====== Data in this exercise ======
Lemma writes_undoes w w' : World.host_backed w = false → writes w w' → undoes w w'.
Proof.
  intros Hh Hw. induction Hw as [|w w' a s v _ IH|w w' w'' f t amt _ IH E|w w' c b _ IH Hb|w w1 w2 _ IH1 _ IH2].
  - apply undoes_refl.
  - eapply undoes_trans; [by apply IH|]. apply undoes_sstore.
    rewrite (undoes_host_backed w w'); auto.
  - eapply undoes_trans; [by apply IH|]. by eapply undoes_transfer.
  - eapply undoes_trans; [by apply IH|]. by apply undoes_suicide.
  - assert (undoes w1 w2) as H12 by (apply IH2; rewrite (undoes_host_backed w w1); auto).
    apply undoes_revert in H12 as [Eq Ej]. eapply undoes_equiv; eauto.
Qed.

(** The undo records of a committed call are dropped: a frame that reverts afterwards
    keeps everything the call did. *)
Lemma commit_survives_revert w w' :
  undoes w w' →
  World.revert_to (World.checkpoint w) (World.commit (World.checkpoint w) w') ≡ w'.
Proof.
  intros (js & E & _). unfold World.revert_to, World.commit, World.checkpoint. cbn. rewrite E, length_app.
  replace (length js + length (World.journal w) - length (World.journal w))%nat with (length js) by lia.
  rewrite drop_app_length, Nat.sub_diag. by split.
Qed.

(** No operation takes an entry out of the written balances. *)
Lemma undo_balances_dom w e : dom (World.balances w) ⊆ dom (World.balances (World.undo w e)).
Proof. destruct e as [? []| | | |]; cbn; set_solver. Qed.
Lemma revert_balances_dom cp w : dom (World.balances w) ⊆ dom (World.balances (World.revert_to cp w)).
Proof.
  unfold World.revert_to. generalize (take (length (World.journal w) - cp) (World.journal w)) as js. intros js.
  change (World.balances w) with (World.balances (w <| World.journal := drop (length (World.journal w) - cp) (World.journal w) |>)).
  generalize (w <| World.journal := drop (length (World.journal w) - cp) (World.journal w) |>) as v.
  induction js as [|e js IH]; intros v; [done|]. simpl. etrans; [apply (undo_balances_dom v e)|apply IH].
Qed.
Lemma ensure_account_balances a w : World.balances (World.ensure_account a w) = World.balances w.
Proof. unfold World.ensure_account. by case_bool_decide. Qed.
Lemma writes_balances_dom w w' : writes w w' → dom (World.balances w) ⊆ dom (World.balances w').
Proof.
  induction 1 as [|w w' a s v _ IH|w w' w'' f t amt _ IH E|w w' c b _ IH _|w w1 w2 _ IH1 _ IH2].
  - done.
  - unfold World.sstore. by destruct (World.backend w').
  - revert E. unfold World.transfer. destruct (amt =? 0); [by intros [= <-]|].
    destruct (sub_i64 _ _); [|done..]. destruct (add_i64 _ _); [|done..]. intros [= <-].
    unfold World.write_balance. cbn. rewrite !ensure_account_balances. set_solver.
  - unfold World.suicide, World.write_balance. repeat case_match; cbn; rewrite ?ensure_account_balances; set_solver.
  - etrans; [exact IH1|]. etrans; [exact IH2|]. apply revert_balances_dom.
Qed.
Lemma triple_get_stack lo : triple lim lo lo (Forall is_u256) (gets v_stack).
Proof. apply triple_gets. by intros s []. Qed.
Lemma triple_get_ret lo : triple lim lo lo buf_ok (gets v_ret).
Proof. apply triple_gets. by intros s []. Qed.
Lemma triple_get_pc lo : triple lim lo lo (λ _, True) (gets v_pc).
Proof. by apply triple_gets. Qed.
Lemma triple_set_pc lo g : triple lim lo lo (λ _, True) (modify (upd v_pc g)).
Proof. apply triple_modify. intros s []. by constructor. Qed.
Lemma triple_sload lo a k : triple lim lo lo is_u256 (gets (λ s, World.sload a k (v_world s))).
Proof. apply triple_gets. intros s []. by apply sload_ok. Qed.
Lemma triple_swap lo : triple lim lo lo (λ _, True) (simple_op (mk_frame [] [] [] 0) OpCode.Swap1).
Proof.
  intros s Hs. cbn. unfold mbind, ST_bind, gets. destruct (v_stack s) as [|a [|b st]] eqn:E; [done..|].
  cbn. destruct Hs as [? ? Hst Hh]. rewrite E in Hst, Hh.
  apply Forall_cons in Hst as [Ha Hst]. apply Forall_cons in Hst as [Hb Hst].
  split; [|done]. constructor; cbn; try done. by constructor; [|constructor].
Qed.
#[local] Hint Resolve triple_get_stack triple_get_ret triple_get_pc triple_set_pc triple_sload : vm.
Lemma trigger_run_energy `{!HashLaws} owner target v data lim w r vw :
  chain_bytes_ok w → buf_ok data → 0 ≤ lim ≤ U64_MAX →
  TriggerSmartContractActuator.run owner target v data lim w = Ok (r, vw) → 0 ≤ cr_energy_used r ≤ lim.
Proof.
  intros Hc Hd Hl. unfold TriggerSmartContractActuator.run. set (w0 := World.with_state (WorldStateBackend w)).
  set (t := if negb (v =? 0) then _ else _). intros (u & Et & (res & Er & [= <- <-])%res_bind_Ok)%res_bind_Ok.
  assert (Hw : world_ok t.2).
  { pose proof (state_world_ok w Hc) as Hok. unfold t. destruct (negb _); [|done].
    by eapply transfer_ok; [apply surjective_pairing|]. }
  unfold execute_call, execute_code, mbind, ST_bind, gets in Er. cbn in Er.
  pose proof (run_frame_fuel_ok (S (Z.to_nat lim)) t.2 (body20 target) (World.get_code (body20 target) t.2)
    data lim 0%nat Hw (get_code_ok _ _ Hw) Hd ltac:(lia) ltac:(lia)) as Hok.
  unfold run_frame in Er. destruct (run_frame_fuel _ _ _ _ _ _ _) as [[x| |] w']; [|done..].
  injection Er as <-. naive_solver.
Qed.

Lemma energy_to_sun_nonneg e p : 0 ≤ energy_to_sun e p.
Proof. unfold energy_to_sun. i64_lia. Qed.

(** The effect of a run on the ledger. *)
Lemma settle_run owner target v data lim w r vw :
  trx_inv w → (v ≠ 0 → 0 ≤ v ≤ balance_of owner w ∧ owner ≠ target) →
  TriggerSmartContractActuator.run owner target v data lim w = Ok (r, vw) → World.suicides vw = [] →
  let w1 := flush_world (from_world vw) w in
  trx_inv w1 ∧ total_trx w1 = total_trx w ∧
  (∀ a, balance_of a w1 = balance_of a w + (if decide (a = target) then v else 0)
     - (if decide (a = owner) then v else 0)).
Proof.
  intros [Hw Hle] Hv E Hs w1. pose proof (trigger_run_balances _ _ _ _ _ _ _ _ E Hs) as Eb.
  assert (Hbal : ∀ a, 0 ≤ balance_of a w).
  { intros a. unfold balance_of. destruct (get_account a w) eqn:Ea; [|done]. apply (get_account_wf _ _ _ Hw Ea). }
  destruct (Z.eqb_spec v 0) as [->|Hne].
  - destruct (flush_world_spec vw w Hs) as (Hw1 & Ht & Hout & _); [rewrite Eb; apply map_Forall_empty|done|].
    fold w1 in Hw1, Ht, Hout. rewrite Eb, map_to_list_empty in Ht. cbn [sum_list] in Ht.
    assert (total_trx w1 = total_trx w) as Et by lia. split_and!; [split; [done|lia]|done|].
    intros a. rewrite Hout by (by rewrite Eb). repeat case_decide; lia.
  - destruct (Hv Hne) as [Hrange Hot]. pose proof (Hbal target).
    destruct (flush_world_spec vw w Hs) as (Hw1 & Ht & Hout & Hin);
      [rewrite Eb; repeat apply map_Forall_insert_2; [cbv beta; lia|cbv beta; lia|apply map_Forall_empty]|done|].
    fold w1 in Hw1, Ht, Hout, Hin.
    assert (Esum : sum_list (λ e, e.2 - balance_of e.1 w) (map_to_list (World.balances vw)) = 0).
    { rewrite Eb. rewrite (sum_list_permutation _ _ ((target, balance_of target w + v)
        :: (owner, balance_of owner w - v) :: [])); [cbn; lia|].
      rewrite map_to_list_insert; [|by rewrite lookup_insert_ne, lookup_empty].
      rewrite map_to_list_insert; [|apply lookup_empty]. by rewrite map_to_list_empty. }
    assert (total_trx w1 = total_trx w) as Et by lia. split_and!; [split; [done|lia]|done|].
    intros a. destruct (decide (a = target)) as [->|]; [|destruct (decide (a = owner)) as [->|]].
    + rewrite decide_False by congruence. rewrite (Hin target (balance_of target w + v)); [lia|].
      rewrite Eb. apply lookup_insert_eq.
    + rewrite (Hin owner (balance_of owner w - v)); [lia|].
      rewrite Eb, lookup_insert_ne by congruence. apply lookup_insert_eq.
    + rewrite Hout; [lia|]. rewrite Eb, !lookup_insert_ne by congruence. apply lookup_empty.
Qed.

(** What the ledger takes for granted of a call: its value is covered by the caller's
    balance and goes to another account, and the run deletes no account. *)
Definition trigger_wf (c : TriggerSmartContract.t) w : Prop :=
  let owner := TriggerSmartContract.owner_address c in
  let target := TriggerSmartContract.contract_address c in
  let v := TriggerSmartContract.call_value c in
  (v ≠ 0 → 0 ≤ v ≤ balance_of owner w ∧ owner ≠ target) ∧
  ∀ r vw, TriggerSmartContractActuator.run owner target v (TriggerSmartContract.data c) TRIGGER_ENERGY_LIMIT w = Ok (r, vw) →
    World.suicides vw = [].

(** The run behind a call, and the state its writes leave. *)
Definition call_run (c : TriggerSmartContract.t) w : R (CallResult * World.t MemoryHost) :=
  TriggerSmartContractActuator.run (TriggerSmartContract.owner_address c) (TriggerSmartContract.contract_address c)
    (TriggerSmartContract.call_value c) (TriggerSmartContract.data c) TRIGGER_ENERGY_LIMIT w.
Definition settled (r : CallResult * World.t MemoryHost) w : world :=
  if cr_success r.1 then flush_world (from_world r.2) w else w.

Lemma trigger_apply_eq c w o w' :
  apply_contract c w = (o, w') → o ≠ Panic →
  (∃ e, o = Err e ∧ w' = w) ∨
  ∃ r, call_run c w = Ok r ∧
    let fee := energy_to_sun (cr_energy_used r.1) (energy_price w) in
    match charge_energy_fee (TriggerSmartContract.owner_address c) fee (settled r w) with
    | (Ok _, w1) => o = Ok (mk_result fee) ∧ w' = w1
    | (Err e, w1) => o = Err e ∧ w' = w1
    | (Panic, _) => False
    end.
Proof.
  rewrite apply_contract_eq. cbn [validate Actuator.execute trigger_actuator].
  destruct (TriggerSmartContractActuator.validate c w) as [z|e|]; [|intros [= <- <-]; by left; exists e|by intros [= <- <-]].
  unfold TriggerSmartContractActuator.execute, mbind, ST_bind, lift, gets, reads.
  destruct (parse_contract_address (TriggerSmartContract.owner_address c) _) as [owner|e|] eqn:Eo;
    [|intros [= <- <-]; by left; exists e|by intros [= <- <-]].
  destruct (parse_contract_address (TriggerSmartContract.contract_address c) _) as [target|e|] eqn:Et;
    [|intros [= <- <-]; by left; exists e|by intros [= <- <-]].
  apply parse_address_Ok in Eo as [-> _]. apply parse_address_Ok in Et as [-> _].
  fold (call_run c w). destruct (call_run c w) as [r|e|]; [|intros [= <- <-]; by left; exists e|by intros [= <- <-]].
  intros E Hp. right. exists r. split; [done|]. cbv zeta.
  assert (Es : (if cr_success r.1 then modify (flush_world (from_world r.2)) else mret ()) w
    = (Ok (), settled r w) :> res ActuatorError () * world) by (unfold settled; by destruct (cr_success r.1)).
  rewrite Es in E. destruct (charge_energy_fee _ _ _) as [[[]|e|] w1]; by injection E as <- <-.
Qed.

Lemma flush_keeps_account {H1} (vw : World.t H1) a w :
  World.suicides vw = [] → is_Some (get_account a w) → is_Some (get_account a (flush_world (from_world vw) w)).
Proof.
  intros Hs Ha. unfold flush_world. cbn [from_world wr_storage wr_balances wr_code wr_suicided].
  unfold World.suicided. rewrite Hs. cbn [foldl]. unfold get_account in *.
  destruct (flush_code_frame (World.dirty_code vw) (foldl flush_balance
    (foldl flush_storage w (World.dirty_storage vw)) (World.dirty_balances vw))) as (-> & _).
  destruct (flush_storage_frame (World.dirty_storage vw) w) as (Ea & _). rewrite <-Ea in Ha. clear Ea.
  revert Ha. generalize (foldl flush_storage w (World.dirty_storage vw)). induction (World.dirty_balances vw) as [|e l IH]; intros w1 Ha; [done|]. cbn. apply IH.
  unfold flush_balance, put_account. cbn. rewrite lookup_insert_is_Some'. by right.
Qed.

(** The settled state, whether or not the run succeeded. *)
Lemma settled_spec c w r :
  trx_inv w → trigger_wf c w → call_run c w = Ok r →
  let paid := if cr_success r.1 then TriggerSmartContract.call_value c else 0 in
  trx_inv (settled r w) ∧ total_trx (settled r w) = total_trx w ∧
  (∀ a, balance_of a (settled r w) = balance_of a w
     + (if decide (a = TriggerSmartContract.contract_address c) then paid else 0)
     - (if decide (a = TriggerSmartContract.owner_address c) then paid else 0)) ∧
  ∀ a, is_Some (get_account a w) → is_Some (get_account a (settled r w)).
Proof.
  intros Hi [Hv Hsd] Er. destruct r as [r vw]. unfold settled. cbn [fst snd].
  destruct (cr_success r); cbv zeta.
  - pose proof (Hsd r vw Er) as Hs.
    destruct (settle_run _ _ _ _ _ _ _ _ Hi Hv Er Hs) as (Hi1 & Ht1 & Hb1).
    split_and!; [done..|]. intros a. by apply flush_keeps_account.
  - split_and!; try done. intros a. repeat case_decide; lia.
Qed.

Lemma charge_energy_fee_Err owner fee w e w' :
  charge_energy_fee owner fee w = (Err e, w') →
  e = Execute "insufficient balance for energy fee" ∧ w' = w.
Proof.
  unfold charge_energy_fee, mbind, ST_bind, gets, lift, modify, ok_or. repeat case_match; naive_solver.
Qed.

(** C6: settlement of a contract call.  Let the state satisfy the supply invariant, the value
    of the call, unless it is zero, be covered by the caller's balance and go to another
    account, and the run delete no account ([trigger_wf]).  Then an accepted call keeps the
    invariant and the supply; its fee is the energy used times the price, cut to 64 bits, and
    the energy is within the limit if the stored code and slots and the call data are bytes.  The value
    moves from the caller to the contract if the run succeeded and stays if it reverted; a
    caller who has an account pays the fee, which is burned; and these are all the changes of
    balances.  A refused call leaves the state as it was, except that a caller who cannot pay
    the fee keeps what the run wrote. *)
Theorem contract_call_settles `{!HashLaws} (c : TriggerSmartContract.t) w :
  trx_inv w → trigger_wf c w →
  let owner := TriggerSmartContract.owner_address c in
  let target := TriggerSmartContract.contract_address c in
  match apply_contract c w with
  | (Ok result, w') => ∃ r, call_run c w = Ok r ∧
      fee result = energy_to_sun (cr_energy_used r.1) (energy_price w) ∧
      (chain_bytes_ok w → buf_ok (TriggerSmartContract.data c) →
         0 ≤ cr_energy_used r.1 ≤ TRIGGER_ENERGY_LIMIT) ∧
      trx_inv w' ∧ total_trx w' = total_trx w ∧
      let paid := if cr_success r.1 then TriggerSmartContract.call_value c else 0 in
      (is_Some (get_account owner w) →
         ∀ a, balance_of a w' = balance_of a w + (if decide (a = target) then paid else 0)
           - (if decide (a = owner) then paid + fee result else 0)) ∧
      (∀ a, a ≠ owner → a ≠ target → balance_of a w' = balance_of a w)
  | (Err e, w') => w' = w ∨ e = Execute "insufficient balance for energy fee" ∧
      ∃ r, call_run c w = Ok r ∧ w' = settled r w
  | (Panic, _) => True
  end.
Proof.
  intros Hi Hwf owner target. subst owner target. destruct (apply_contract c w) as [o w'] eqn:E.
  assert (o = Panic ∨ o ≠ Panic) as [->|Hp] by (destruct o; auto); [done|].
  apply trigger_apply_eq in E as [(e & -> & ->)|(r & Er & E)]; [by left| |done].
  destruct (settled_spec c w r Hi Hwf Er) as (Hi1 & Ht1 & Hb1 & Ha1).
  cbv zeta in E. set (f := energy_to_sun _ _) in E. pose proof (energy_to_sun_nonneg (cr_energy_used r.1) (energy_price w)) as Hf.
  destruct (charge_energy_fee _ _ _) as [[[]|e|] w1] eqn:Ec; [|..|done].
  - destruct E as [-> ->]. destruct (charge_energy_fee_Ok _ _ _ _ _ Ec Hi1) as (Hi2 & Ht2 & Hout & Howner).
    exists r. refine (conj Er (conj eq_refl (conj _ (conj Hi2 (conj _ (conj _ _)))))); [|congruence|..].
    + intros Hc Hd. destruct r as [r vw]. eapply (trigger_run_energy _ _ _ _ TRIGGER_ENERGY_LIMIT w r vw); try done.
    + intros Ha a. cbn [fee]. fold f. fold f in Hf. specialize (Hb1 a).
      destruct (decide (a = TriggerSmartContract.owner_address c)) as [->|Hne].
      * rewrite (Howner (Ha1 _ Ha)), Hb1. lia.
      * rewrite Hout, Hb1 by done. lia.
    + intros a Ho Ht. rewrite Hout, Hb1 by done. rewrite !decide_False by done. lia.
  - destruct E as [-> ->]. apply charge_energy_fee_Err in Ec as [-> ->]. right. eauto.
Qed.
(** ** Synced batches *)

Section Sync.
Context `{Hashes} `{Secp} `{!Encode TxRaw.t} `{!Encode HeaderRaw.t} `{!Encode Transaction.t}
  `{!Decode Block.t}.
Implicit Types (block : Block.t) (ws : list bytes) (w : world) (bl : list Block.t).

Abbreviation head_of w := (get_prop_i64 LATEST_BLOCK_NUMBER w).

(** A batch of stored blocks: each passed the gate and continues the head by one. *)
Fixpoint stored sig gt w bl w' : Prop :=
  match bl with
  | [] => w' = w
  | b :: bl =>
      passes sig gt b ∧ block_number b = head_of w + 1 ∧ is_i64 (head_of w + 1) ∧
      stored sig gt (put_block b w) bl w'
  end.

Lemma stored_head sig gt w bl w' :
  stored sig gt w bl w' → head_of w' = head_of w + Z.of_nat (length bl).
Proof.
  revert w. induction bl as [|b bl IH]; intros w; simpl; [by intros ->; rewrite Z.add_0_r|].
  intros (_ & Hn & Hi & Hs). rewrite (IH _ Hs), put_block_head by (by rewrite Hn). lia.
Qed.

Lemma stored_get_old sig gt w bl w' n :
  stored sig gt w bl w' → is_i64 n → n ≤ head_of w → get_block_by_num n w' = get_block_by_num n w.
Proof.
  revert w. induction bl as [|b bl IH]; intros w; simpl; [by intros ->|].
  intros (_ & Hn & Hi & Hs) Hin Hle. rewrite (IH _ Hs), put_block_lookup_ne; try done; try lia.
  - by rewrite Hn.
  - rewrite put_block_head by (by rewrite Hn). lia.
Qed.

Lemma stored_get sig gt w bl w' i b :
  stored sig gt w bl w' → bl !! i = Some b →
  block_number b = head_of w + 1 + Z.of_nat i ∧ get_block_by_num (block_number b) w' = Some b ∧
  passes sig gt b.
Proof.
  revert w i. induction bl as [|b0 bl IH]; intros w i; simpl; [done|].
  intros (Hg & Hn & Hi & Hs). assert (Hh : head_of (put_block b0 w) = head_of w + 1)
    by (rewrite put_block_head by (by rewrite Hn); lia).
  destruct i as [|i]; simpl.
  - intros [= <-]. split_and!; [lia| |done]. erewrite stored_get_old; [apply put_block_lookup_eq|done| |].
    + by rewrite Hn.
    + lia.
  - intros Hb. destruct (IH _ _ Hs Hb) as (E & H1 & H2). split_and!; [lia|done|done].
Qed.

(** What is wrong with the next bytes of a batch when the head is [head]. *)
Definition fault sig gt (head : Z) (bs : bytes) (e : SyncError) : Prop :=
  match decode bs with
  | inl msg => e = DecodeError msg
  | inr b =>
      ¬ passes sig gt b ∧ gate sig gt b = Err e ∨
      passes sig gt b ∧ block_number b ≠ head + 1 ∧ e = OutOfOrder (head + 1) (block_number b)
  end.

Lemma gate_no_panic sig gt b : gate sig gt b ≠ Panic.
Proof.
  assert (∀ opts, validate_block b opts ≠ Panic) as Hv.
  { intros opts. unfold validate_block. destruct (Block.block_header b) as [h|]; [|done]. simpl.
    destruct (BlockHeader.raw_data h) as [raw|]; [|done]. simpl. repeat case_match; try done.
    destruct (recover_witness b); [|done]. simpl. by case_match. }
  unfold gate, map_err. destruct gt as [ws|].
  - unfold validate_block_intake. specialize (Hv (mk_options true)).
    destruct (validate_block b _); simpl; [|done|done]. destruct (recover_witness b); simpl; [|done].
    by destruct (bool_decide _).
  - specialize (Hv (mk_options sig)). by destruct (validate_block b _).
Qed.

Lemma passes_number sig gt b : passes sig gt b → synced_number b = block_number b.
Proof.
  intros (raw & [Hr _ _])%passes_linked. unfold synced_number, block_number. by rewrite Hr.
Qed.

Lemma apply_synced_loop_spec sig gt n blocks w r w' :
  apply_synced_loop sig gt n blocks w = (r, w') →
  ∃ bl, Forall2 (λ bs b, decode bs = inr b) (take (length bl) blocks) bl ∧ stored sig gt w bl w' ∧
    match r with
    | Ok m => m = (n + length blocks)%nat ∧ length bl = length blocks
    | Err e => ∃ bs, blocks !! length bl = Some bs ∧ fault sig gt (head_of w') bs e
    | Panic => (length bl < length blocks)%nat ∧ head_of w' = I64_MAX
    end.
Proof.
  revert n w. induction blocks as [|bs blocks IH]; intros n w; simpl.
  { intros [= <- <-]. exists []. simpl. split_and!; [constructor|done|lia|done]. }
  assert (Hstop : ∀ r', match r' with Ok _ => False | Err e => fault sig gt (head_of w) bs e
      | Panic => head_of w = I64_MAX end → (r', w) = (r, w') → ∃ bl,
    Forall2 (λ bs b, decode bs = inr b) (take (length bl) (bs :: blocks)) bl ∧ stored sig gt w bl w' ∧
    match r with
    | Ok m => m = (n + S (length blocks))%nat ∧ length bl = S (length blocks)
    | Err e => ∃ bs', (bs :: blocks) !! length bl = Some bs' ∧ fault sig gt (head_of w') bs' e
    | Panic => (length bl < S (length blocks))%nat ∧ head_of w' = I64_MAX
    end).
  { intros r' Hr [= -> ->]. exists []. simpl. split_and!; [constructor|done|].
    destruct r; [done|by exists bs|split; [lia|done]]. }
  unfold mbind, ST_bind, lift, gets, modify. unfold decode_block.
  destruct (decode bs) as [e|b] eqn:Eb; [apply Hstop; unfold fault; by rewrite Eb|].
  destruct (gate sig gt b) as [[]|e|] eqn:Eg; [| |by apply gate_no_panic in Eg].
  2: { apply Hstop. unfold fault. rewrite Eb. left. split; [|done]. rewrite <-gate_iff. congruence. }
  apply gate_iff in Eg. destruct (add_i64 (head_of w) 1) as [x|e|] eqn:Ex.
  2: by apply exact_i64_Err in Ex.
  2: { apply Hstop. pose proof (get_prop_is_i64 LATEST_BLOCK_NUMBER w). revert Ex. unfold add_i64, exact_i64.
       case_bool_decide; [done|]. intros _. i64_lia. }
  apply add_i64_Ok in Ex as [-> Hi]. rewrite (passes_number _ _ _ Eg).
  destruct (Z.eqb_spec (block_number b) (head_of w + 1)) as [En|Hne]; simpl.
  2: { apply Hstop. unfold fault. rewrite Eb. by right. }
  intros E. destruct (IH _ _ E) as (bl & Hd & Hst & Hr).
  exists (b :: bl). simpl. split_and!; [by constructor|done|done|done|done|].
  destruct r; [|done|]; [|split; [|apply Hr]]; lia.
Qed.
======
#### Work task:
From the records above, transcribe without alteration every line from the one with "let fee := energy_to_sun" to the one with "destruct (cr_success r.1)).", inclusive.

#### Exercise output:
    let fee := energy_to_sun (cr_energy_used r.1) (energy_price w) in
    match charge_energy_fee (TriggerSmartContract.owner_address c) fee (settled r w) with
    | (Ok _, w1) => o = Ok (mk_result fee) ∧ w' = w1
    | (Err e, w1) => o = Err e ∧ w' = w1
    | (Panic, _) => False
    end.
Proof.
  rewrite apply_contract_eq. cbn [validate Actuator.execute trigger_actuator].
  destruct (TriggerSmartContractActuator.validate c w) as [z|e|]; [|intros [= <- <-]; by left; exists e|by intros [= <- <-]].
  unfold TriggerSmartContractActuator.execute, mbind, ST_bind, lift, gets, reads.
  destruct (parse_contract_address (TriggerSmartContract.owner_address c) _) as [owner|e|] eqn:Eo;
    [|intros [= <- <-]; by left; exists e|by intros [= <- <-]].
  destruct (parse_contract_address (TriggerSmartContract.contract_address c) _) as [target|e|] eqn:Et;
    [|intros [= <- <-]; by left; exists e|by intros [= <- <-]].
  apply parse_address_Ok in Eo as [-> _]. apply parse_address_Ok in Et as [-> _].
  fold (call_run c w). destruct (call_run c w) as [r|e|]; [|intros [= <- <-]; by left; exists e|by intros [= <- <-]].
  intros E Hp. right. exists r. split; [done|]. cbv zeta.
  assert (Es : (if cr_success r.1 then modify (flush_world (from_world r.2)) else mret ()) w
    = (Ok (), settled r w) :> res ActuatorError () * world) by (unfold settled; by destruct (cr_success r.1)).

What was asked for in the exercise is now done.